Ich habe meine Tochter im Stich gelassen… Sie kam zurück, als wir sie am meisten brauchten.

Ich habe meine Tochter im Stich gelassen… Sie kam zurück, als wir sie am meisten brauchten.

Wir haben zwei wundervolle Kinder: Ethan und Lily. Unser Zuhause war einladend, erfüllt von Lachen, Schulprojekten am Kühlschrank und Sonntagmorgen mit Pfannkuchen. Ich sagte mir, dass ich mir dieses Leben verdient hatte.

Meine Tochter ist dieses Jahr einundzwanzig geworden.

Ich hatte sie seit ihrer Geburt nicht mehr gesehen.

Letzte Woche hat er mich gefunden.

Ich aß gerade in einem ruhigen Café in der Nähe des Krankenhauses zu Mittag, als ich bemerkte, dass die Kellnerin mich anstarrte. Sie konnte nicht älter als einundzwanzig gewesen sein. Dunkles Haar zu einem Pferdeschwanz zusammengebunden. Nervöse Hände umklammerten ihr Notizbuch.

Als sie näher kam, verspürte ich ein beklemmendes Gefühl im Magen.

„Mrs. Collins?“, fragte er leise.

” JA? “

Ihre Lippen zitterten. „Mein Name ist …“

Ich wusste es.

Irgendwie wusste ich es schon, bevor sie es überhaupt aussprach.

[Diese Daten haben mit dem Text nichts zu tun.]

(* ===== verification/VfsSpec.v ===== *)
(** What the calls on file descriptors promise, and running them in any order. *)

From Stdlib Require Import Ascii.
From stdpp Require Import base numbers gmap sorting list strings.
From S2P Require Import Prelude Memory Queue Sched Sem SemThms Kmalloc Inode InodeTree InodeRep InodeInv InodeOps.
From S2P Require Import InodeCalls InodeSpec Vfs VfsInv VfsOps VfsCalls VfsFiles VfsIo VfsTask.

Lemma openable_use x y : same_use x y → openable y = openable x.
Proof.
  intros (Ef & Eo & _). unfold openable, INODE_IS_DRIVER, INODE_IS_MOUNTPT. rewrite Ef, Eo.
  assert (Em : ∀ v, Z.land v FSNODEFLAG_TYPE_MOUNTPT = Z.land (Z.land v FSNODEFLAG_TYPE_MASK) FSNODEFLAG_TYPE_MOUNTPT).
  { intros v. by rewrite <-Z.land_assoc. }
  by rewrite (Em (i_flags y)), Ef, <-Em.
Qed.

Section Spec.
Context {A : Type} {HA : Kmalloc A} {HL : KmallocLaws A} {D : Type}.
Variable tree_sem : Z.
Variable ops : Z → file_operations D.
Hypothesis Hops : ∀ p, ops_ok (ops p).
Implicit Types st : vfsst A D.
#[local] Notation inv := (vfs_inv tree_sem).

(** ** Registering drivers next to open files *)

Lemma inv_with_fs st s t t' G G' E Y : inv st t G E Y → fs_inv s t' G' (refs E (filelists st)) (dom (filelists st) ∪ Y) →
  same_sems (fs_sem (v_fs st)) (fs_sem s) → quiet G' (refs E (filelists st)) →
  (∀ b x, refs E (filelists st) b ≠ 0 → inodes (v_fs st) !! b = Some x → ∃ y, inodes s !! b = Some y ∧ same_use x y) →
  inv (with_fs s st) t' G' E Y.
Proof using.
  intros Hv Hi Hss Hq Hkeep. pose proof (vf_files _ _ _ _ _ _ Hv) as [H1 H2 H3 H4 H5].
  constructor; [|eapply ready_frame; [apply Hv|by apply frame_fs]|apply Hv|apply Hv|apply Hv].
  constructor; try done. intros p f Hf Hn. destruct (H4 p f Hf Hn) as (x & Hx & Ho).
  pose proof (fdrefs_file p f st Hf Hn). pose proof (vf_ext _ _ _ _ _ _ Hv (f_inode f)).
  destruct (Hkeep (f_inode f) x) as (y & Hy & Hu); [unfold refs; lia|done|].
  exists y. split; [exact Hy|]. by rewrite (openable_use _ _ Hu).
Qed.

Definition v_register (block : bool) (path : string) (o priv : Z) st : option (Z * vfsst A D) :=
  '(ret, s) ← (if block then register_blockdriver else register_driver) tree_sem path o priv (v_fs st);
  Some (ret, with_fs s st).
Definition v_unregister (path : string) st : option (Z * vfsst A D) :=
  '(ret, s) ← unregister_driver tree_sem path (v_fs st); Some (ret, with_fs s st).

Lemma keep_sem st s2 t G E Y : inv st t G E Y → same_sems (fs_sem (v_fs st)) s2 →
  inv (with_fs (with_fs_sem s2 (v_fs st)) st) t G E Y.
Proof using.
  intros Hv Hss. eapply vfs_inv_frame; [done|by apply frame_fs|apply files_inv_sem, Hv].
Qed.

Lemma register_stays block path o priv st t G E Y : inv st t G E Y → short path →
  ∃ ret st' t', v_register block path o priv st = Some (ret, st') ∧ inv st' t' G E Y.
Proof using.
  intros Hv Hs. pose proof (vf_files _ _ _ _ _ _ Hv) as Hi.
  pose proof (register_abs tree_sem block _ _ _ _ _ path o priv (vi_fs _ _ _ _ _ Hi) (proj1 (vf_ready _ _ _ _ _ _ Hv)) Hs) as Hr.
  cbv zeta in Hr. unfold v_register.
  assert (E0 : (if block then register_blockdriver tree_sem else register_driver tree_sem) path o priv (v_fs st) =
    (if block then register_blockdriver else register_driver) tree_sem path o priv (v_fs st)) by by destruct block.
  rewrite E0 in Hr. destruct (not_absolute path); [|destruct (resolve _ _ _ _) as [?|]].
  - destruct Hr as (s2 & -> & Hss). eexists _, _, t. split; [done|]. by apply keep_sem.
  - destruct Hr as (s2 & -> & Hss). eexists _, _, t. split; [done|]. by apply keep_sem.
  - destruct Hr as (ret & s & t' & Er & Hi' & Hss & _ & Hm & _). rewrite Er.
    eexists ret, _, t'. split; [done|]. eapply inv_with_fs; [done|done|done|apply Hi|].
    intros b x _ Hx. apply (same_use_meta (inodes (v_fs st))); [|done]. apply Hm.
    apply (sh_dom _ _ _ _ (fi_shape _ _ _ _ _ (vi_fs _ _ _ _ _ Hi))). by exists x.
Qed.

Lemma unregister_stays path st t G E Y : inv st t G E Y →
  (∀ a rest, lookup_path (inodes (v_fs st)) t path = Some (a, rest) →
    ∀ b, below (inodes (v_fs st)) a b → refs E (filelists st) b = 0) →
  ∃ ret st' t' G', v_unregister path st = Some (ret, st') ∧ inv st' t' G' E Y.
Proof using.
  intros Hv Hsafe. pose proof (vf_files _ _ _ _ _ _ Hv) as Hi. unfold v_unregister.
  pose proof (unregister_abs tree_sem _ _ _ _ _ path (vi_fs _ _ _ _ _ Hi) (proj1 (vf_ready _ _ _ _ _ _ Hv))) as Hr.
  destruct (not_absolute path).
  { destruct Hr as (s2 & -> & Hss). eexists _, _, t, G. split; [done|]. by apply keep_sem. }
  unfold lookup_path in Hsafe. unfold names in Hr. destruct (resolve _ _ _ _) as [[a rest]|].
  - destruct Hr as (cs & _ & _ & Hr). specialize (Hsafe a rest eq_refl).
    destruct (Hr (λ _, Hsafe)) as (s & t' & G' & -> & Hi' & Hss & _ & _ & HG & Hkeep).
    eexists _, _, t', G'. split; [done|]. eapply inv_with_fs; [done|done|done| |done].
    destruct HG as [->|(n & c & -> & Hc)]; [apply Hi|]. intros d b Hd Hb Ht. apply elem_of_cons in Hd as [->|Hd].
    + apply Hsafe, Hc. cbn in Hb, Ht. rewrite elem_of_cons, app_nil_r in Hb. destruct Hb as [->|Hb]; [|done].
      destruct Ht. apply list_elem_of_here.
    + by eapply (vi_quiet _ _ _ _ _ Hi).
  - destruct Hr as (s2 & -> & Hss). eexists _, _, t, G. split; [done|]. by apply keep_sem.
Qed.

(** ** Running the calls in any order *)

Inductive vfs_op :=
  | VOpen (path : string) (oflags : Z)
  | VClose (fd : Z)
  | VDup (fd : Z)
  | VDup2 (fd1 fd2 : Z)
  | VTransfer (wr : bool) (fd buf nbytes : Z)
  | VLseek (fd offset whence : Z)
  | VIoctl (fd req arg : Z)
  | VFcntl (fd cmd arg : Z)
  | VTask (tcb : Z)
  | VThread (tcb : Z)
  | VExit (tcb : Z)
  | VRegister (block : bool) (path : string) (o priv : Z)
  | VUnregister (path : string)
  | VSwitch (s : semst).

Definition vfs_exec (op : vfs_op) st : option (Z * vfsst A D) :=
  match op with
  | VOpen path oflags => open tree_sem ops path oflags st
  | VClose fd => close tree_sem ops fd st
  | VDup fd => dup tree_sem fd st
  | VDup2 fd1 fd2 => dup2 tree_sem ops fd1 fd2 st
  | VTransfer wr fd buf nbytes => transfer ops wr fd buf nbytes st
  | VLseek fd offset whence => lseek ops fd offset whence st
  | VIoctl fd req arg => ioctl ops fd req arg st
  | VFcntl fd cmd arg => fcntl tree_sem fd cmd arg st
  | VTask tcb => sched_setuptaskfiles tree_sem ops tcb st
  | VThread tcb => sched_setuppthreadfiles tcb st
  | VExit tcb => sched_releasefiles tree_sem ops tcb st
  | VRegister block path o priv => v_register block path o priv st
  | VUnregister path => v_unregister path st
  | VSwitch s => Some (0, with_sem s st)
  end.

(** The counts stay below their maximum; arguments are of type int; F_DUPFD gets no
    negative minimum; a new task has no list yet and its list is not where the
    semaphore of the tree is; nobody removes a node while something below it is
    referenced; between the calls the scheduler may do anything except take the
    semaphores. *)
Definition vfs_legal (E : Z → Z) (op : vfs_op) st : Prop :=
  room_for 8 E st ∧
  match op with
  | VOpen _ _ | VExit _ => True
  | VClose fd | VDup fd | VTransfer _ fd _ _ | VLseek fd _ _ | VIoctl fd _ _ => is_int fd
  | VDup2 fd1 fd2 => is_int fd1 ∧ is_int fd2
  | VFcntl fd cmd arg => is_int fd ∧ (cmd = F_DUPFD → 0 ≤ arg)
  | VTask tcb => default 0 (tcb_filelist st !! tcb) = 0 ∧ tcb ≠ this_task (sch (fs_sem (v_fs st))) ∧ alloc_ok tree_sem st
  | VThread tcb => default 0 (tcb_filelist st !! tcb) = 0 ∧ users (tcb_filelist st) (sched_getfiles st) < 0x7fff
  | VRegister _ path _ _ => short path
  | VUnregister path => ∀ t a rest, irep (inodes (v_fs st)) (root_inode (v_fs st)) t →
      lookup_path (inodes (v_fs st)) t path = Some (a, rest) →
      ∀ b, below (inodes (v_fs st)) a b → refs E (filelists st) b = 0
  | VSwitch s => ∀ k, semcount s k = semcount (fs_sem (v_fs st)) k
  end.

Inductive vfs_reach (E : Z → Z) (st0 : vfsst A D) : vfsst A D → Prop :=
  | vfs_reach_start : vfs_reach E st0 st0
  | vfs_reach_step st op ret st' : vfs_reach E st0 st → vfs_legal E op st → vfs_exec op st = Some (ret, st') →
      vfs_reach E st0 st'.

„Du gehörst meiner Vergangenheit an“, unterbrach ich ihn abrupt, meine Stimme kälter als beabsichtigt. Mein Herz hämmerte so heftig, dass ich meine eigene Stimme kaum noch hörte. „Ich will dich nicht in meinem Leben. Ich bin momentan sehr beschäftigt. Ich habe keine Zeit für so etwas.“

Sein Gesicht verzog sich nicht vor Wut. Es verhärtete sich nicht.

Sie lächelte nur, ein trauriges kleines Lächeln, das mir das Herz brach.

„Ich verstehe“, flüsterte sie.

Und sie ging.

Ich saß zitternd da und redete mir ein, das Richtige getan zu haben. Ich hatte meine Familie beschützt. Meine Kinder brauchten keine Verwirrung. Daniel brauchte keine Komplikationen. Die Vergangenheit hatte in unserer sorgsam gestalteten Gegenwart keinen Platz.

Am nächsten Morgen klingelte mein Telefon, während ich gerade Wäsche zusammenlegte.

Es ging um Daniel.

Siehe die Fortsetzung auf der nächsten Seite.